I’ve been thinking a lot recently about non-Bayesian hypothesis testing, in part because my reading has taken me to a number of particle physics papers in which the likelihood ratio test (LRT) is very often the tool of choice for exploring new physics. Having digested Geyer’s (1994) formulation of Chernoff’s version of the LRT—the one (Chernoff’s) used (correctly) by particle physicists when the null model lies at a boundary parameterisation of the alternative model (e.g. Chianese et al. 2017; and see Cowan et al. 2010 for a detailed exposition)—I’ve been wondering whether there are any non-trivial cases in astronomy where the asymptotic distribution can be found via the shape of the tangent cone. One application area might be to the detection of spectral lines. In that context Protassov et al. (2002) highlight the problem and offer a Bayesian solution, but also give the warning: “Although some theoretical progress on the asymptotic distribution of [the test statistic] when [the parameter] is on the boundary of [the parameter space] has been made (e.g., by Chernoff (1954) and specifically for finite mixtures by Lindsay (1995)), extending such results to a realistic highly structured spectral model would require sophisticated mathematical analysis“. That said, my gut instinct is that since they don’t mention many of the papers (like Geyer’s one) giving methods to do the calculation that this comment is not intended to be the final word on the subject, more so a segue to their presentation of the Bayesian solutions.

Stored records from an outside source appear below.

(** * Policy-position crawler: a shallow embedding and its verification

    The development embeds the crawling and classification pipeline of
    [scripts/policy-position-crawler.js] (class [PolicyPositionCrawler]) and
    proves the properties its specification states about it.

    Conventions of the embedding.
    - A JavaScript string is a [string]; its characters are read as code
      units below 256, so [length] is the JavaScript [length].
    - A method that can throw returns a [result]; the asynchronous methods,
      which also touch the clock, the network and the database, live in the
      monad [M].
    - A JavaScript number that holds a count is a [nat] or a [Z]; a
      confidence is a rational [Q].  The confidences the code computes are
      sums of small decimal constants compared against [0.2], [0.7] and
      [0.9]; the embedding evaluates those expressions exactly, and the
      module [Doubles] evaluates them as the machine does, so that the two
      can be compared (they differ by rounding, never by a decision).
    - The libraries the class calls (cheerio, the WHATWG [URL] parser, the
      http client, SQLite) are not part of the repository: a parsed page is
      the data the queries of the code return on it, the URL parser is a
      class [Platform] field, the network is a script of request outcomes,
      and a table is the list of its rows in insertion order. *)

From Stdlib Require Import String Ascii List ZArith QArith Qminmax Bool Lia Arith.
From Stdlib Require Import Permutation Sorted.
From Stdlib Require Import Numbers.DecimalString.
From Stdlib Require Import Lqa Qabs.
From Stdlib Require Floats Uint63.
Import ListNotations.

Set Implicit Arguments.
Close Scope Q_scope.
Open Scope string_scope.
Open Scope list_scope.
Open Scope nat_scope.

(* ================================================================== *)
(** * Part I: the embedding *)
(* ================================================================== *)

(** ** JavaScript primitives used by the crawler *)

Module JS.

(** Exceptions: the constructor that built the error and its [message]. *)
Inductive Exn : Type :=
| TypeError (msg : string)
| Error (msg : string).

Thinking about detection of spectral features, I noticed some bizarre mis-use of the chi square asymptotics by Rivera-Thorsen et al. (2015) who have invented a way to shoe-horn the test on to their fitting when there are only as many data points as the number of parameters in the model: “The minimum number of contributing lines required for our fitting procedure is two. In this case, with two data points and two free parameters, there are zero degrees of freedom and thus the usual reduced χ2 is not defined. Instead, we report a pseudo-reduced χ2 , which is defined as χ2 / ([DOF] + 1).” Somehow the warnings on abuse of chi squared in astronomy by Andrae et al. (2010) still aren’t getting through.
An interesting aside from my reading in particle physics is that it turns out that when people report a result as “3 sigma significance” (for instance) it doesn’t necessarily mean what I thought it meant. In particle physics it seems to most often mean the normal quantile of the p-value corresponding to a one sided test (Cowan et al. 2010) whereas I had always thought it meant the p-value corresponding to a two-sided test (as in cases I’m familiar with from astronomy; e.g. King et al. 2012). When I mentioned this on the astrostatistics facebook group some guy thought I was having a go at particle physics but that really wasn’t the case. I was surprised: until last week I thought it was one way and not some other way. If the purpose of converting a p-value to a sigma is to ease interpretation it seems to me that having competing definitions or standard defeats that purpose. Also, there is not entirely consistency within fields; for a particle physics example of the second type see Aaij et al. (2012).